OFF-CHAIN APPLICATION DEVELOPMENT FRAMEWORK
Because the state dependency graph requires a dedicated development framework. According to the usability principle, DAG provides a complete SDK for creating, tracking, and providing a complete solution for off-chain status. Through the SDK, the speed of popularizing DAG’s off-chain solutions has been improved, and it has a good reflection on the applicability of popularization.
Generally, we divide decentralized applications into two categories: simple applications and more complex multiparty applications. Microservices from real-world entities (such as data relay) and streaming media networks that pass through do not need to conditionally rely on other off-chain states, nor do they need a streamlined transport layer API on top of the routing layer. This situation can be met.
The multi-party application scenario has a relatively complex general structure. The SDK defines a set of design patterns and a common framework for developers to express conditional dependencies. We plan to extend existing smart contracts, through annotation processing and dependency injection, so that dependency information can be explicitly expressed without interference. The compiler detects invalid or unfillable dependencies and generates human-readable errors to help developers debug.

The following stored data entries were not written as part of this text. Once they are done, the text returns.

Lemma listClusterPods_ok c tr pods :
  runs (listClusterPods c) tr (Ok pods) → ∃ sel, tr = [kev (OListPods sel) (Ok pods)].
Proof.
  intros (r & tr' & -> & H). apply runs_check in H as [-> <-]. eauto.
Qed.

Lemma postClusterJSON_posts ip req tr out ip' req' r :
  runs (postClusterJSON ip req) tr out → kev (OPost ip' req') r ∈ tr → ip' = ip ∧ req' = req ∧ ip ≠ "".
Proof.
  unfold postClusterJSON. case_bool_decide as Hip; [intros [-> _] ?%elem_of_nil; done|].
  intros (resp & tr' & -> & H) Hin. assert (tr' = []) as ->.
  { destruct resp; simpl in H; [by destruct H|]. case_bool_decide; by destruct H. }
  apply list_elem_of_singleton in Hin. by ev_eq Hin.
Qed.

(** Skip the part of a program that cannot issue the operation at hand: [Ha]
    is its complete run, with result [a]. *)
Tactic Notation "skip_past" constr(P) "in" hyp(H) "as" ident(a) ident(Ha) :=
  let tra := fresh "tra" in let trb := fresh "trb" in
  apply (runs_bind_after (S := kube) P) in H as (a & tra & trb & -> & Ha & H);
    [|auto with redis|done]; cbn beta in H.

(** The first status patch of a program that starts with one. *)
Lemma status_patch_first {A} ctx b0 a0 (f : RedisCluster → kprog A) tr1 b a r tr2 out :
  runs (with_ctx ctx (StatusPatch b0 a0) ≫= f) (tr1 ++ kev (OPatchStatus b a) r :: tr2) out →
  (∀ c, kissues no_status_patch (f c)) → a = a0.
Proof.
  intros H Hf. simpl in H. destruct H as (r' & tr' & Heq & H).
  destruct tr1 as [|e0 tr1]; simpl in Heq; [apply (f_equal (λ l, head l ≫= view_status)) in Heq; cbn in Heq; by injection Heq|].
  apply (f_equal tail) in Heq. simpl in Heq. subst tr'. exfalso.
  assert (kissues no_status_patch (with_ctx ctx (check r') ≫= f)) as Hi by (apply issues_bind; [by destruct r'|done]).
  eapply (runs_issues_no _ _ _ _ (kev (OPatchStatus b a) r)) in H; [|exact Hi|done]. set_solver.
Qed.

(* ===== verification/Fencing.v ===== *)
(** * Fencing and failover

    [fencing.go]: the fencing annotation and its writers, the failover sequence
    and the choice of its candidate; [rolling_update.go]: [switchover];
    [cluster_handover.go]: the planned handover of a shard; and the reader on
    the other side, the instance manager's [isFenced] and [requiresHardFence].

    The cluster object is shared and mutated by each handler; here it is passed
    along and returned, and each successful patch replaces it by the server's
    response. *)
From S2P Require Import Prelude GoStr Json Api Effects Kube.

(** ** The annotation *)

Definition getFencedPods (cluster : RedisCluster) : list string :=
  match Annotations cluster !! FencingAnnotationKey with
  | None => []
  | Some val => if bool_decide (val = "") then [] else default [] (unmarshal_strings val)
  end.

(** The mutation [setFencedPods] makes before it patches. *)
Definition with_fenced_pods (cluster : RedisCluster) (pods : list string) : RedisCluster :=
  set_Annotations cluster
    (if bool_decide (pods = []) then delete FencingAnnotationKey (Annotations cluster)
     else <[FencingAnnotationKey := marshal_strings pods]> (Annotations cluster)).

Definition setFencedPods (cluster : RedisCluster) (pods : list string) : kprog RedisCluster :=
  Patch cluster (with_fenced_pods cluster pods).

Definition handover_owner (cluster : RedisCluster) : string :=
  match ClusterHandoverPods cluster with Some (owner, _) => owner | None => "" end.

Definition setFence (cluster : RedisCluster) (podName : string) : kprog RedisCluster :=
  cluster ←
    (if bool_decide (handover_owner cluster = podName) then
       with_ctx "escalating planned fence"
         (Patch cluster (set_Annotations cluster (delete ClusterHandoverAnnotation (Annotations cluster))))
     else mret cluster);
  let fenced := getFencedPods cluster in
  if bool_decide (podName ∈ fenced) then mret cluster
  else
    cluster ← setFencedPods cluster (fenced ++ [podName]);
    Event EventWarning "FencingSet" ("Pod " +:+ podName +:+ " has been fenced");;
    mret cluster.

Definition clearFence (cluster : RedisCluster) (podName : string) : kprog RedisCluster :=
  let remaining := filter (λ p, p ≠ podName) (getFencedPods cluster) in
  cluster ← setFencedPods cluster remaining;
  Event EventNormal "FencingCleared" ("Fence cleared for pod " +:+ podName);;
  mret cluster.

(** ** Failover *)

(** The connected instance with the largest replication offset that is not the
    current primary; [entries] in the order the map is ranged over. *)
Definition select_candidate (currentPrimary : string) (entries : list (string * InstanceStatus))
    : string * Z :=
  foldl (λ best e,
    if bool_decide (e.1 = currentPrimary) then best
    else if negb (is_Connected e.2) then best
    else if bool_decide (best.2 < is_ReplicationOffset e.2) then (e.1, is_ReplicationOffset e.2)
    else best) ("", -1) entries.

Definition selectFailoverCandidate (cluster : RedisCluster) : kprog string :=
  ord ← kcall OMapOrder;
  mret (select_candidate (Status_CurrentPrimary (Status cluster))
          (range_map (ord 0%nat) (Status_InstancesStatus (Status cluster)))).1.

(** The pod the promotion loop stops at. *)
Definition promotable (candidate : string) (pods : list Pod) : option Pod :=
  List.find (λ pod, bool_decide (p_Name pod = candidate) && negb (bool_decide (p_PodIP pod = ""))) pods.

Definition failover (cluster : RedisCluster) : kprog RedisCluster :=
  let formerPrimary := Status_CurrentPrimary (Status cluster) in
  Event EventWarning "FailoverStarted" ("Failover initiated, former primary: " +:+ formerPrimary);;
  cluster ← with_ctx ("fencing former primary " +:+ formerPrimary) (setFence cluster formerPrimary);
  candidate ← selectFailoverCandidate cluster;
  if bool_decide (candidate = "") then Throw (Errorf "no suitable failover candidate found")
  else
    pods ← with_ctx "listing pods for failover" (listClusterPods cluster);
    match promotable candidate pods with
    | Some pod => with_ctx ("promoting " +:+ candidate) (promoteInstance (p_PodIP pod))
    | None => mret tt
    end;;
    cluster ← with_ctx "updating status after failover"
      (StatusPatch cluster (set_Phase (set_CurrentPrimary cluster candidate) ClusterPhaseFailingOver));
    with_ctx "updating leader service after failover" (updateLeaderServiceSelector cluster);;
    cluster ← with_ctx ("clearing fence on " +:+ formerPrimary) (clearFence cluster formerPrimary);
    Event EventNormal "FailoverCompleted"
      ("Failover completed: new primary is " +:+ candidate +:+ " (former: " +:+ formerPrimary +:+ ")");;
    kcall OFailoverMetric;;
    mret cluster.

Definition switchover (cluster : RedisCluster) : kprog RedisCluster :=
  let formerPrimary := Status_CurrentPrimary (Status cluster) in
  if bool_decide (formerPrimary = "") then Throw (Errorf "current primary is empty")
  else
    cluster ← with_ctx ("fencing former primary " +:+ formerPrimary) (setFence cluster formerPrimary);
    candidate ← selectFailoverCandidate cluster;
    if bool_decide (candidate = "") then Throw (Errorf "no suitable replica found for switchover")
    else
      pods ← with_ctx "listing pods for switchover" (listClusterPods cluster);
      match promotable candidate pods with
      | None => Throw (Errorf ("candidate " +:+ candidate +:+ " has no reachable pod IP"))
      | Some pod =>
          with_ctx ("promoting " +:+ candidate) (promoteInstance (p_PodIP pod));;
          cluster ← with_ctx "updating status after switchover"
            (StatusPatch cluster (set_CurrentPrimary cluster candidate));
          with_ctx "updating leader service after switchover" (updateLeaderServiceSelector cluster);;
          with_ctx ("clearing fence on " +:+ formerPrimary +:+ " after switchover")
            (clearFence cluster formerPrimary)
      end.

(** ** Planned handover of a shard *)

Definition beginClusterHandover (cluster : RedisCluster) (owner heir : string) : kprog RedisCluster :=
  if negb (bool_decide (annotation cluster ClusterHandoverAnnotation = "")) then
    Throw (Errorf "another cluster handover is pending")
  else
    let fenced := getFencedPods cluster in
    if bool_decide (owner ∈ fenced) || bool_decide (heir ∈ fenced) then
      Throw (Errorf ("cannot hand over between hard-fenced participants " +:+ owner +:+ " and " +:+ heir))
    else
      let annotations :=
        <[ClusterHandoverAnnotation := owner +:+ "/" +:+ heir]>
          (<[FencingAnnotationKey := marshal_strings (fenced ++ [owner])]> (Annotations cluster)) in
      cluster ← with_ctx ("fencing handover primary " +:+ owner)
        (PatchLocked cluster (set_Annotations cluster annotations));
      Event EventNormal "FencingSet"
        ("Fenced " +:+ owner +:+ " for coordinated handover to " +:+ heir);;
      mret cluster.

Definition finishClusterHandover (cluster : RedisCluster) (owner : string) : kprog RedisCluster :=
  let remaining := filter (λ name, name ≠ owner) (getFencedPods cluster) in
  let annotations :=
    delete ClusterHandoverAnnotation
      (if bool_decide (remaining = []) then delete FencingAnnotationKey (Annotations cluster)
       else <[FencingAnnotationKey := marshal_strings remaining]> (Annotations cluster)) in
  cluster ← with_ctx "clearing handover fence"
    (PatchLocked cluster (set_Annotations cluster annotations));
  Event EventNormal "FencingCleared" ("Cleared coordinated handover fence on " +:+ owner);;
  mret cluster.

(** The last pod of a name, as the scan over [pods] leaves it. *)
Definition last_pod_named (pods : list Pod) (name : string) : option Pod :=
  foldl (λ acc pod, if bool_decide (p_Name pod = name) then Some pod else acc) None pods.

(** The first result is always false: the reconcile pass ends here. *)
Definition resumeClusterHandover (cluster : RedisCluster) (pods : list Pod)
    (statuses : gmap string InstanceStatus) : kprog (bool * RedisCluster) :=
  match ClusterHandoverPods cluster with
  | None => Throw (Errorf "invalid cluster handover annotation")
  | Some (owner, heir) =>
      let fenced := getFencedPods cluster in
      let finish := cluster ← finishClusterHandover cluster owner; mret (false, cluster) in
      let wait := mret (false, cluster) in
      match last_pod_named pods owner, last_pod_named pods heir with
      | Some ownerPod, Some heirPod =>
          if negb (bool_decide (owner ∈ fenced)) || bool_decide (heir ∈ fenced) then finish
          else
            let source := status_of statuses owner in
            let target := status_of statuses heir in
            if negb (is_Connected source) || negb (is_Connected target) then wait
            else if bool_decide (is_Role target = "master") &&
                    negb (bool_decide (is_SlotsServed target = [])) &&
                    bool_decide (is_Role source = "slave") &&
                    bool_decide (is_PrimaryNodeID source = is_NodeID target) &&
                    bool_decide (is_SlotsServed source = [])
            then finish
            else if negb (bool_decide (is_Role source = "master")) ||
                    negb (bool_decide (is_Role target = "slave")) ||
                    negb (bool_decide (is_PrimaryNodeID target = is_NodeID source)) ||
                    negb (bool_decide (is_MasterLinkStatus target = "up")) ||
                    bool_decide (p_PodIP heirPod = "")
            then wait
            else if isPodRunningAndReady ownerPod then wait
            else
              with_ctx ("promoting " +:+ heir +:+ " over fenced primary " +:+ owner)
                (postClusterJSON (p_PodIP heirPod) PostPromote);;
              Event EventNormal "ShardHandover"
                ("Requested coordinated promotion of " +:+ heir +:+ " over " +:+ owner);;
              wait
      | _, _ => finish
      end
  end.

(** ** The instance manager's view *)

(** [InstanceReconciler.isFenced]. *)
Definition isFenced (podName : string) (cluster : RedisCluster) : bool :=
  match Annotations cluster !! FencingAnnotationKey with
  | None => false
  | Some fenced =>
      match unmarshal_strings fenced with
      | None => false
      | Some fencedPods => bool_decide (podName ∈ fencedPods)
      end
  end.

Definition requiresHardFence (podName : string) (cluster : RedisCluster) : bool :=
  isFenced podName cluster && negb (bool_decide (handover_owner cluster = podName)).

To help developers further reason about dependencies, the SDK will be able to serialize charts into common formats and make them easy to imagine and present. The SDK also provides a code generator parses the application binary interface (ABI), which specifies all callable functions in a signed smart contract, and generates bridge methods in the corresponding platform-specific language (Such as Java). The main advantage is that this method is type-safe and can run faithfully in smart contracts, providing static and powerful compile time, and when the method is dispatched to a second-tier network runtime, it is checked before execution. On the network side, the lifecycle of a multi-party communication DApp is handled during runtime. It also provides a set of metadata for secure multiparty computing, capable of supporting complex user scenarious such as games, communications.
If the receiver fails, whether it is an abnormal stop or a Byzantine conflict, the runtime will forward the dispute to the on-chain state. When the client enters a hang, the runtime handles the exception and performs a corresponding rollback. When the client comes back online, the runtime synchronizes the local state with the on-chain state. We name the decentralized applications running on the DAG DApps.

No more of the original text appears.